(** * Memory-aware LRU cache decorator ([lru_cache.py])

    A shallow embedding of [_make_key] and of the four wrappers built by
    [lru_cache], with the circular doubly linked list of links kept in an
    explicit store of mutable objects, followed by the properties of the
    cache that are proved about it. *)

From stdpp Require Import gmap strings list sorting.
From Stdlib Require Import ZArith Lia.

Local Open Scope Z_scope.

(** ** Python objects *)

(** The classes of the objects below, as returned by [type(v)]. *)
Inductive pytype :=
| T_NoneType | T_int | T_float | T_str | T_frozenset
| T_tuple | T_list | T_type | T_object | T_HashedSeq.

#[global] Instance pytype_eq_dec : EqDecision pytype.
Proof. solve_decision. Defined.

Scheme All for list.

(** The objects a call can mention.  [VFloat m e] is the finite float
    [m / 2^e]; [VObject i] is the plain object created by the [i]-th
    evaluation of [object()]; [VHashedSeq] is an instance of [_HashedSeq]
    (a list subclass that carries the hash of the tuple it was built
    from). *)
Inductive value :=
| VNone
| VInt (n : Z)
| VFloat (m : Z) (e : N)
| VStr (s : string)
| VTuple (vs : list value)
| VList (vs : list value)
| VType (t : pytype)
| VObject (i : nat)
| VHashedSeq (vs : list value).

Definition py_type (v : value) : pytype :=
  match v with
  | VNone => T_NoneType
  | VInt _ => T_int
  | VFloat _ _ => T_float
  | VStr _ => T_str
  | VTuple _ => T_tuple
  | VList _ => T_list
  | VType _ => T_type
  | VObject _ => T_object
  | VHashedSeq _ => T_HashedSeq
  end.

(** Element-wise comparison of two sequences. *)
Definition seq_eq {A} (eq : A → A → bool) : list A → list A → bool :=
  fix go xs ys :=
    match xs, ys with
    | [], [] => true
    | x :: xs', y :: ys' => eq x y && go xs' ys'
    | _, _ => false
    end.

(** [a == b].  Numbers compare by their exact value across [int] and
    [float]; a [_HashedSeq] inherits [list.__eq__]; types and plain objects
    compare by identity. *)
Fixpoint py_eq (a b : value) {struct a} : bool :=
  match a, b with
  | VNone, VNone => true
  | VInt x, VInt y => x =? y
  | VInt x, VFloat m e => x * 2 ^ Z.of_N e =? m
  | VFloat m e, VInt y => m =? y * 2 ^ Z.of_N e
  | VFloat m1 e1, VFloat m2 e2 => m1 * 2 ^ Z.of_N e2 =? m2 * 2 ^ Z.of_N e1
  | VStr s, VStr t => String.eqb s t
  | VTuple xs, VTuple ys => seq_eq py_eq xs ys
  | VList xs, VList ys => seq_eq py_eq xs ys
  | VList xs, VHashedSeq ys => seq_eq py_eq xs ys
  | VHashedSeq xs, VList ys => seq_eq py_eq xs ys
  | VHashedSeq xs, VHashedSeq ys => seq_eq py_eq xs ys
  | VType s, VType t => bool_decide (s = t)
  | VObject i, VObject j => Nat.eqb i j
  | _, _ => false
  end.

(** Whether [hash(v)] returns; it raises [TypeError] otherwise.  A list is
    unhashable, a tuple hashes its items, and [_HashedSeq] defines
    [__hash__] as the stored [hashvalue]. *)
Fixpoint hashable (v : value) : bool :=
  match v with
  | VList _ => false
  | VTuple vs => forallb hashable vs
  | _ => true
  end.

(** ** Exceptions and outcomes *)

Inductive exn :=
| TypeError
| KeyError
| Exn (name : string).

Inductive outcome (A : Type) :=
| Return (a : A)
| Raise (e : exn).
Arguments Return {A} a.
Arguments Raise {A} e.

(** ** [_HashedSeq] and [_make_key] *)

(** [_HashedSeq(tup)]: copies the items and computes [hash(tup)] once. *)
Definition _HashedSeq (tup : list value) : outcome value :=
  if forallb hashable tup then Return (VHashedSeq tup) else Raise TypeError.

(** The default arguments of [_make_key]. *)
Definition kwd_mark : list value := [VObject 0].
Definition fasttypes : list pytype := [T_int; T_str; T_frozenset; T_NoneType].

(** [sorted(kwds.items())]: the names of a keyword dictionary are distinct
    strings, so the items are ordered by name. *)
Fixpoint insert_item (x : string * value) (l : list (string * value)) :
    list (string * value) :=
  match l with
  | [] => [x]
  | y :: l' => if String.leb x.1 y.1 then x :: l else y :: insert_item x l'
  end.

Definition sorted (items : list (string * value)) : list (string * value) :=
  foldr insert_item [] items.

Definition _make_key (args : list value) (kwds : list (string * value))
    (typed : bool) : outcome value :=
  let key := args in
  let sorted_items := sorted kwds in
  let key :=
    match kwds with
    | [] => key
    | _ => fold_left (λ key item, key ++ [VStr item.1; item.2])
                     sorted_items (key ++ kwd_mark)
    end in
  if typed then
    let key := key ++ map (λ v, VType (py_type v)) args in
    let key :=
      match kwds with
      | [] => key
      | _ => key ++ map (λ item, VType (py_type item.2)) sorted_items
      end in
    _HashedSeq key
  else
    match key with
    | [k0] =>
        if bool_decide (py_type k0 ∈ fasttypes) then Return k0
        else _HashedSeq key
    | _ => _HashedSeq key
    end.

(** ** The store of links and the state of a decorated function *)

Abbreviation addr := nat.

(** A link is the four-item list [[PREV, NEXT, KEY, RESULT]]. *)
Record link := Link { PREV : addr; NEXT : addr; KEY : value; RESULT : value }.

#[global] Instance link_inhabited : Inhabited link :=
  populate (Link 0%nat 0%nat VNone VNone).

(** The variables closed over by [wrapper], [cache_info] and [cache_clear].
    [heap] holds the link objects and [root] is the address bound to the
    variable [root].  The dictionary [cache] maps a key to [P]: the address
    of a link in the size-limited wrappers, the result itself in the
    unbounded one. *)
Record state (P : Type) := State {
  cache : list (value * P);
  heap : gmap nat link;
  root : addr;
  hits : nat;
  misses : nat;
  full : bool
}.
Arguments State {P} _ _ _ _ _ _.
Arguments cache {P} _.
Arguments heap {P} _.
Arguments root {P} _.
Arguments hits {P} _.
Arguments misses {P} _.
Arguments full {P} _.

(** *** Dictionary operations, keys compared with [==] *)

Fixpoint dict_get {V} (d : list (value * V)) (k : value) : option V :=
  match d with
  | [] => None
  | (k', v) :: d' => if py_eq k' k then Some v else dict_get d' k
  end.

(** [k in d] *)
Definition dict_contains {V} (d : list (value * V)) (k : value) : bool :=
  match dict_get d k with Some _ => true | None => false end.

(** [d[k] = v] *)
Fixpoint dict_set {V} (d : list (value * V)) (k : value) (v : V) :
    list (value * V) :=
  match d with
  | [] => [(k, v)]
  | (k', v') :: d' =>
      if py_eq k' k then (k', v) :: d' else (k', v') :: dict_set d' k v
  end.

(** [del d[k]]; [None] stands for [KeyError]. *)
Fixpoint dict_del {V} (d : list (value * V)) (k : value) :
    option (list (value * V)) :=
  match d with
  | [] => None
  | (k', v') :: d' =>
      if py_eq k' k then Some d'
      else match dict_del d' k with
           | Some d'' => Some ((k', v') :: d'')
           | None => None
           end
  end.

(** *** Item assignment on links *)

Definition set_PREV (h : gmap nat link) (a : addr) (p : addr) : gmap nat link :=
  let l := h !!! a in <[a := Link p (NEXT l) (KEY l) (RESULT l)]> h.
Definition set_NEXT (h : gmap nat link) (a : addr) (n : addr) : gmap nat link :=
  let l := h !!! a in <[a := Link (PREV l) n (KEY l) (RESULT l)]> h.
Definition set_KEY (h : gmap nat link) (a : addr) (k : value) : gmap nat link :=
  let l := h !!! a in <[a := Link (PREV l) (NEXT l) k (RESULT l)]> h.
Definition set_RESULT (h : gmap nat link) (a : addr) (r : value) : gmap nat link :=
  let l := h !!! a in <[a := Link (PREV l) (NEXT l) (KEY l) r]> h.

(** Address of a newly created list object. *)
Definition new_addr (h : gmap nat link) : addr := fresh (dom h).

(** ** The wrappers *)

(** One call of [wrapper] with positional arguments [c_args] and keyword
    arguments [c_kwds].  [c_probe] is what
    [psutil.virtual_memory().available] evaluates to if the call reaches
    it: a number of bytes, or an exception. *)
Record call := Call {
  c_args : list value;
  c_kwds : list (string * value);
  c_probe : outcome Z
}.

(** Result of the first [with lock] block of a size-limited wrapper. *)
Inductive looked :=
| Hit (result : value) (st : state addr)
| Miss.

(** A step that may raise, with the state it leaves behind. *)
Abbreviation stepped P := (outcome value * state P)%type.

Definition count_hit {P} (st : state P) : state P :=
  State (cache st) (heap st) (root st) (S (hits st)) (misses st) (full st).
Definition count_miss {P} (st : state P) : state P :=
  State (cache st) (heap st) (root st) (hits st) (S (misses st)) (full st).
Definition with_heap {P} (st : state P) (h : gmap nat link) : state P :=
  State (cache st) h (root st) (hits st) (misses st) (full st).
Definition with_full {P} (st : state P) (b : bool) : state P :=
  State (cache st) (heap st) (root st) (hits st) (misses st) b.

(** "Move the link to the front of the circular queue" (lines 121-127 and
    203-209). *)
Definition move_to_front (h : gmap nat link) (root link_ : addr) :
    gmap nat link :=
  let link_prev := PREV (h !!! link_) in
  let link_next := NEXT (h !!! link_) in
  let h := set_NEXT h link_prev link_next in
  let h := set_PREV h link_next link_prev in
  let last := PREV (h !!! root) in
  let h := set_NEXT h last link_ in
  let h := set_PREV h root link_ in
  let h := set_PREV h link_ last in
  set_NEXT h link_ root.

(** First [with lock] block (lines 117-129 and 199-211). *)
Definition lookup (st : state addr) (key : value) : looked :=
  match dict_get (cache st) key with
  | Some link_ =>
      let result := RESULT (heap st !!! link_) in
      Hit result
          (count_hit (with_heap st (move_to_front (heap st) (root st) link_)))
  | None => Miss
  end.

(** "Use the old root to store the new key and result" ... "Now update the
    cache dictionary" (lines 140-158 and 222-240).  [del cache[oldkey]]
    raises [KeyError] when [oldkey] is not a key of [cache]. *)
Definition evict (st : state addr) (key result : value) :
    outcome unit * state addr :=
  let oldroot := root st in
  let h := set_KEY (heap st) oldroot key in
  let h := set_RESULT h oldroot result in
  let root' := NEXT (h !!! oldroot) in
  let oldkey := KEY (h !!! root') in
  let h := set_KEY h root' VNone in
  let h := set_RESULT h root' VNone in
  match dict_del (cache st) oldkey with
  | None =>
      (Raise KeyError,
       State (cache st) h root' (hits st) (misses st) (full st))
  | Some cache' =>
      (Return (),
       State (dict_set cache' key oldroot) h root'
             (hits st) (misses st) (full st))
  end.

(** "Put result in a new link at the front of the queue" (lines 161-163 and
    243-245). *)
Definition insert (st : state addr) (key result : value) : state addr :=
  let h := heap st in
  let last := PREV (h !!! root st) in
  let link_ := new_addr h in
  let h := <[link_ := Link last (root st) key result]> h in
  let h := set_NEXT h last link_ in
  let h := set_PREV h (root st) link_ in
  State (dict_set (cache st) key link_) h (root st)
        (hits st) (misses st) (full st).

Section wrappers.
(** The decorated function: what it returns or raises on given
    arguments. *)
Variable user_function : list value → list (string * value) → outcome value.

(** *** [use_memory_up_to] set (lines 113-167) *)

(** Second [with lock] block (lines 131-167). *)
Definition store_memory (use_memory_up_to : Z) (probe : outcome Z)
    (st : state addr) (key result : value) : stepped addr :=
  if dict_contains (cache st) key then
    (Return result, count_miss st)
  else if full st then
    match evict st key result with
    | (Raise e, st') => (Raise e, st')
    | (Return _, st') => (Return result, count_miss st')
    end
  else
    let st' := insert st key result in
    match probe with
    | Raise e => (Raise e, st')
    | Return available =>
        (Return result,
         count_miss (with_full st' (available <? use_memory_up_to)))
    end.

● **PROBLEM TO SOLVE**:
A bare number is required: the count of lines above with the string "TypeError".

● **RESULT OF THE TASK**:
3